По новому мышлению Рабиха представляется, что нет ни доброты, ни такта в настоятельной просьбе к супругу отправляться одному к себе в комнату смотреть передачи Си-эн-эн и, усевшись на краешке кровати, съесть очередной сэндвич, когда у него, может, всего-то и осталось, что еще несколько десятилетий жизни на планете, все более растрепанное здоровье, в лучшем случае прерывистый перечень побед у противоположного пола да еще молодая женщина из Калифорнии, стоящая перед ним и искренне желающая ради него сбросить с себя платье. Если любовь определять как подлинную заботу о благополучии другого человека, тогда она должна наверняка сочетаться с позволением зачастую затурканному и вполне запуганному мужу выйти из лифта на восемнадцатом этаже с тем, чтобы насладиться десятью минутами возвращающих к молодости дерзких ласк плоти почти незнакомой ему женщины. Иначе может показаться, что мы имеем дело вовсе не с настоящей любовью, а скорее с закоснелым и лицемерным собственничеством, желанием осчастливливать своих партнеров, если – и только если! – это счастье исходит от нас самих. Уже за полночь, а Рабих только-только входит в колею, зная, что возможны и возражения, которые, однако, он легко отметает, обретая по ходу куда как хрупкое ощущение собственной праведности.
Четвертый аргумент: моногамия – это естественное состояние любви. Человек здравый способен желать любить лишь одного другого человека. Моногамия – это показатель эмоционального здоровья.

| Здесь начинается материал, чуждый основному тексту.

Lemma anyDoc_true p docs :
  anyDoc p docs = true <-> exists d, In d docs /\ p (snd d) = true.
Proof. apply existsb_exists. Qed.

(** The bucket of a category once the loop is over. *)
Lemma categoryTotals_get docs c :
  mapGet c (categoryTotals (aggregateAll docs))
  = if anyDoc (inCategory c) docs
    then Some {| ctAmount := sumWhere (inCategory c) docs;
                 ctCount := countWhere (inCategory c) docs |}
    else None.
Proof.
  induction docs as [|d docs IH] using rev_ind; [done|].
  rewrite aggregateAll_snoc, anyDoc_snoc, sumWhere_snoc, countWhere_snoc.
  cbn [aggregate categoryTotals]. rewrite mapGet_mapSet.
  destruct (decide (Tx.categoryId (snd d) = c)) as [Hc|Hc].
  - assert (inCategory c (snd d) = true) as ->
      by (by apply bool_decide_eq_true_2).
    rewrite orb_true_r, Hc, IH. f_equal.
    destruct (anyDoc (inCategory c) docs) eqn:Hany; simpl.
    + f_equal; lia.
    + rewrite sumWhere_none, countWhere_none by (by apply anyDoc_false).
      done.
  - assert (inCategory c (snd d) = false) as ->
      by (by apply bool_decide_eq_false_2).
    rewrite orb_false_r, IH.
    destruct (anyDoc (inCategory c) docs); [|done].
    f_equal. f_equal; lia.
Qed.

Lemma categoryTotals_NoDup docs :
  List.NoDup (List.map fst (categoryTotals (aggregateAll docs))).
Proof.
  induction docs as [|d docs IH] using rev_ind; [constructor|].
  rewrite aggregateAll_snoc. cbn [aggregate categoryTotals].
  by apply mapSet_NoDup.
Qed.

(** The bucket of a merchant: its expenses only. *)
Lemma merchantTotals_get docs m :
  (fun t => (mtAmount t, mtCount t))
    <$> mapGet m (merchantTotals (aggregateAll docs))
  = if anyDoc (both (atMerchant m) isExpense) docs
    then Some (sumWhere (both (atMerchant m) isExpense) docs,
               countWhere (both (atMerchant m) isExpense) docs)
    else None.
Proof.
  induction docs as [|d docs IH] using rev_ind; [done|].
  rewrite aggregateAll_snoc, anyDoc_snoc, sumWhere_snoc, countWhere_snoc.
  cbn [aggregate merchantTotals].
  remember (both (atMerchant m) isExpense) as p eqn:Ep.
  assert (Hp : p (snd d) = String.eqb (Tx.merchantNormalized (snd d)) m
                           && (Tx.amount (snd d) <? 0)) by (by rewrite Ep).
  destruct (Tx.amount (snd d) <? 0) eqn:Hneg.
  - rewrite mapGet_mapSet.
    destruct (decide (Tx.merchantNormalized (snd d) = m)) as [Hm|Hm].
    + rewrite (proj2 (String.eqb_eq _ _) Hm) in Hp. simpl in Hp. rewrite Hp.
      rewrite orb_true_r, Hm.
      destruct (mapGet m (merchantTotals (aggregateAll docs))) as [t|];
        simpl in IH |- *.
      * destruct (anyDoc p docs); [|done]. injection IH as -> ->.
        do 2 f_equal; lia.
      * destruct (anyDoc p docs) eqn:Hany; [done|].
        rewrite sumWhere_none, countWhere_none by (by apply anyDoc_false).
        done.
    + rewrite (proj2 (String.eqb_neq _ _) Hm) in Hp. simpl in Hp. rewrite Hp.
      rewrite orb_false_r, IH.
      destruct (anyDoc p docs); [|done]. do 2 f_equal; lia.
  - rewrite andb_false_r in Hp. rewrite Hp, orb_false_r, IH.
    destruct (anyDoc p docs); [|done]. do 2 f_equal; lia.
Qed.

Lemma merchantTotals_NoDup docs :
  List.NoDup (List.map fst (merchantTotals (aggregateAll docs))).
Proof.
  induction docs as [|d docs IH] using rev_ind; [constructor|].
  rewrite aggregateAll_snoc. cbn [aggregate merchantTotals].
  destruct (_ <? _); [by apply mapSet_NoDup|done].
Qed.

Lemma isoDate_empty p : toISOString p = EmptyString -> isoDate p = EmptyString.
Proof. unfold isoDate. by intros ->. Qed.

(** The totals of a day, under a date key that is not empty. *)
Lemma dailyTotals_get docs key :
  key <> EmptyString ->
  (fun t => (dtIncome t, dtExpenses t, dtCount t))
    <$> mapGet key (dailyTotals (aggregateAll docs))
  = if anyDoc (onDay key) docs
    then Some (sumWhere (both (onDay key) isIncome) docs,
               sumWhere (both (onDay key) isExpense) docs,
               countWhere (onDay key) docs)
    else None.
Proof.
  intros Hkey.
  induction docs as [|d docs IH] using rev_ind; [done|].
  rewrite aggregateAll_snoc, anyDoc_snoc, !sumWhere_snoc, countWhere_snoc.
  cbn [aggregate dailyTotals].
  set (k := isoDate (Tx.postedAt (snd d))).
  assert (Hday : onDay key (snd d) = String.eqb k key) by done.
  assert (Hinc : both (onDay key) isIncome (snd d)
                 = String.eqb k key && (0 <? Tx.amount (snd d))) by done.
  assert (Hexp : both (onDay key) isExpense (snd d)
                 = String.eqb k key && (Tx.amount (snd d) <? 0)) by done.
  rewrite Hday, Hinc, Hexp. clear Hday Hinc Hexp.
  destruct (String.eqb (toISOString (Tx.postedAt (snd d))) EmptyString) eqn:Hiso.
  { apply String.eqb_eq, isoDate_empty in Hiso. fold k in Hiso.
    assert (String.eqb k key = false) as ->
      by (apply String.eqb_neq; congruence).
    simpl. rewrite orb_false_r, IH.
    destruct (anyDoc _ docs); [|done]. do 3 f_equal; lia. }
  destruct (String.eqb k EmptyString) eqn:Hk; cbn [orb].
  { apply String.eqb_eq in Hk.
    assert (String.eqb k key = false) as ->
      by (apply String.eqb_neq; congruence).
    simpl. rewrite orb_false_r, IH.
    destruct (anyDoc _ docs); [|done]. do 3 f_equal; lia. }
  rewrite mapGet_mapSet.
  destruct (decide (k = key)) as [Hm|Hm].
  - rewrite (proj2 (String.eqb_eq _ _) Hm). cbn [andb]. rewrite orb_true_r.
    rewrite Hm.
    destruct (mapGet key (dailyTotals (aggregateAll docs))) as [t|];
      simpl in IH |- *.
    + destruct (anyDoc _ docs); [|done]. injection IH as -> -> ->.
      do 3 f_equal; lia.
    + destruct (anyDoc _ docs) eqn:Hany; [done|].
      rewrite !sumWhere_none, countWhere_none; [done| | |].
      * by apply anyDoc_false.
      * intros x Hx. unfold both.
        by rewrite (anyDoc_false _ _ Hany x Hx).
      * intros x Hx. unfold both.
        by rewrite (anyDoc_false _ _ Hany x Hx).
  - rewrite (proj2 (String.eqb_neq _ _) Hm). cbn [andb].
    rewrite orb_false_r, IH.
    destruct (anyDoc _ docs); [|done]. do 3 f_equal; lia.
Qed.

End OverviewBuckets.

Section OverviewSpec.
Context `{JsRuntime}.

Lemma mapGet_is_Some {K V} `{EqDecision K} (k : K) (m : list (K * V)) :
  In k (List.map fst m) <-> is_Some (mapGet k m).
Proof.
  induction m as [|[k0 v0] m IH]; simpl.
  - split; [by intros []|by intros [? ?]].
  - destruct (decide (k0 = k)) as [->|Hne].
    + split; [by eexists|by left].
    + rewrite <- IH. split; [by intros [?|?]|by right].
Qed.

Lemma NoDup_map_filter {A B} (f : A -> B) (p : A -> bool) l :
  List.NoDup (List.map f l) -> List.NoDup (List.map f (List.filter p l)).
Proof.
  induction l as [|x l IH]; simpl; intros Hnd; [constructor|].
  apply List.NoDup_cons_iff in Hnd as [Hnot Hnd].
  destruct (p x); simpl; [|by apply IH].
  constructor; [|by apply IH].
  intros Hin. apply Hnot. apply in_map_iff in Hin as (y & Hy & Hin).
  apply in_map_iff. exists y. split; [done|]. by apply filter_In in Hin as [? _].
Qed.

Lemma dayKey_nonempty year monthNum day : dayKey year monthNum day <> EmptyString.
Proof. unfold dayKey. by destruct (numToString year). Qed.

Lemma monthDocs_In db uid range id d :
  In (id, d) (monthDocs db uid range) <->
  transactions db !! id = Some d /\ Tx.uid d = uid /\
  fst range <= Tx.postedAt d <= snd range /\ Tx.isSplitParent d = false.
Proof.
  unfold monthDocs, orderByAsc.
  assert (Hp : (String.eqb (Tx.uid d) uid && (fst range <=? Tx.postedAt d)
                && (Tx.postedAt d <=? snd range)
                && negb (Tx.isSplitParent d)) = true <->
               Tx.uid d = uid /\ fst range <= Tx.postedAt d <= snd range /\
               Tx.isSplitParent d = false).
  { rewrite !andb_true_iff, negb_true_iff, String.eqb_eq, !Z.leb_le. tauto. }
  rewrite <- Hp. rewrite <- (snapshot_In (transactions db)
    (fun _ d => String.eqb (Tx.uid d) uid && (fst range <=? Tx.postedAt d)
                && (Tx.postedAt d <=? snd range) && negb (Tx.isSplitParent d))).
  split; apply Permutation_in; [|apply Permutation_sym]; apply jsSort_perm.
Qed.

Ну, разве это не инфантильный идеализм, рассуждает Рабих, желать отыскать все только в одном другом существе – в том, кто и лучший друг, и любовница, с кем у вас на двоих и дети, и автомобиль, кто к тому же еще и деловой партнер? Сколько же в этом понятии поводов для разочарования и сожаления, из-за которых регулярно распадаются миллионы во всем остальном совершенно добротных браков! Что может быть более естественного, чем время от времени ощущать желание кого-то другого? Как способен кто-то, кому суждено расти в гедонистических, раскрепощенных кругах, познавать пот и восторг ночных клубов и летних парков, слушать музыку, полную томления и вожделения, и потом, сразу после подписания какой-то бумажки, отказаться от всякого стороннего сексуального интереса не во имя некоего особого бога или высшей заповеди, а просто ради неизведанного предположения, что такое должно считаться очень плохим? Нет ли тут чего-либо по-настоящему «плохого» в самом человеке, в неспособности противостоять искушению, в неспособности осознать, насколько краткий всем нам отпущен срок, и потому с каким жадным любопытством хочется нам постигать неповторимую плотскую индивидуальность более чем одного из наших современников? Морализировать против адюльтера – значит отрицать соответствие природе целого ряда высокочувствительных точек на теле (Рабих думает о лопатках Лорен), которые на свой собственный лад так же достойны почитания, как и более приемлемые достопримечательности, такие как последние такты песни «Эй, Иуда»[38] или резные своды дворца Альгамбра[39]. Разве отрицание возможности супружеских измен не равнозначно неверности богатству самой жизни? Поставить равенство с ног на голову: не рациональнее бы доверять всякому, кто на самом деле (в определенных обстоятельствах) не очень-то заинтересован быть неверным?